Heightened security arrangements put in place for a march of farmers from Punjab, Haryana, and Uttar Pradesh to the Capital were expected to trigger traffic chaos in the National Capital Region on Tuesday even as the Delhi Police have enforced prohibitory orders restricting movement and public gatherings.
The farmers planned to converge at the Capital’s Singhu, Tikri, and Ghazipur border points on Tuesday afternoon. Rows of metal barricades, shipping containers, concertina wires, and trenches have been placed on Delhi’s fringes ahead of the march. Farm leaders confirmed the protest would continue after their meeting with Union ministers ended around midnight.
The jams were expected to spill onto arterial stretches across the city, especially its outer, eastern, central, northern, and southern parts. In a revised traffic advisory on Monday evening, the Delhi Police warned commuters that traffic diversions “may be required at Singhu, Ghazipur and Tikri borders depending on the conditions”.
An earlier advisory said that “traffic restrictions and diversions will be imposed at Singhu, Tikri, and Ghazipur borders from February 12 for commercial vehicles and from February 13 for all types of vehicles”.
Security arrangements at Delhi borders
Over 50 Delhi Police and paramilitary companies equipped with tear gas launchers and shells, bulletproof vests, helmets, batons, and sophisticated weapons were deployed at the Singhu, Tikri, and Ghazipur borders. Drones were also deployed over the city’s fringes.
Iron barricades, jersey barriers, shipping containers, barbed wire fencing, iron nails, hydra cranes, buses, and other vehicles form multi-layered blockades at the borders to stop the protesting farmers from entering Delhi.
An alert has been sounded in all police stations across the city and police personnel have been asked to intensify police pickets, patrolling, and checking of vehicles.
The police put up check-posts in central Delhi on Monday. Vehicles were checked at the Ranjit Singh flyover, Mandi House, ITO, Minto Bridge, Mathura Road, and Ring Road.
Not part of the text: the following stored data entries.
(** Reading the payload never rejects, shows the visible cache, and
    leaves everything but the console as it was. *)
Lemma getCachedAds_run p w :
  ∃ log, getCachedAds p w = (Fulfilled (visible_cache p w), set_console log w).
Proof.
  unfold visible_cache, cached_list. unfold_async.
  destruct (getItem_throws p CACHE_KEY); [eexists; reflexivity |].
  destruct (store w !! CACHE_KEY) as [text|];
    [| exists (console w); unfold set_console; rewrite world_eta; reflexivity].
  destruct (truthy text); simpl;
    [| exists (console w); unfold set_console; rewrite world_eta; reflexivity].
  destruct (JSON_parse text); simpl;
    first [ exists (console w); unfold set_console; rewrite world_eta; reflexivity
          | eexists; reflexivity ].
Qed.

Lemma isCacheExpired_run p w :
  ∃ n, isCacheExpired p w = (Fulfilled (verdict p w), set_ticks n w).
Proof.
  unfold verdict. unfold_async.
  destruct (getItem_throws p CACHE_TIMESTAMP_KEY);
    [exists (ticks w); unfold set_ticks; rewrite world_eta; reflexivity |].
  destruct (store w !! CACHE_TIMESTAMP_KEY) as [text|];
    [| exists (ticks w); unfold set_ticks; rewrite world_eta; reflexivity].
  destruct (truthy text); simpl;
    [| exists (ticks w); unfold set_ticks; rewrite world_eta; reflexivity].
  destruct (parseInt text); eexists; reflexivity.
Qed.

(** Persisting never rejects; it touches the store, the clock and the
    console only. *)
Lemma setCachedAds_run ads p w :
  ∃ w', setCachedAds ads p w = (Fulfilled tt, w') ∧
        store w' = persisted p w ads ∧ same_config w w' ∧
        requests w' = requests w ∧ pending w' = pending w.
Proof.
  unfold persisted, same_config. unfold_async.
  destruct (setItem_throws p CACHE_KEY); simpl; [eexists; split; [reflexivity | done] |].
  destruct (setItem_throws p CACHE_TIMESTAMP_KEY); simpl;
    eexists; (split; [reflexivity | done]).
Qed.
The preparations were put in place as talks in Punjab between Union ministers including Piyush Goyal and Arjun Munda with the heads of the protesting farmer bodies reached an impasse. The first meeting between the two sides on February 8 also ended in a stalemate.
Farmer leaders accused the government of trying to buy time even as authorities in Haryana and Punjab fortified the states’ borders, using concrete blocks, iron nails, and barbed wire to prevent the proposed march.
The Haryana government has imposed restrictions in 15 districts, prohibiting the assembly of five or more people and banning any demonstration or march with tractor-trolleys.
Farmers affiliated with 200 organisations and unions on Monday set off atop trucks and tractors en route to Delhi, defying curbs. Some protesters rammed down barricades with their vehicles, prompting authorities to deploy paramilitary and police forces to prevent farmers from marching to Delhi.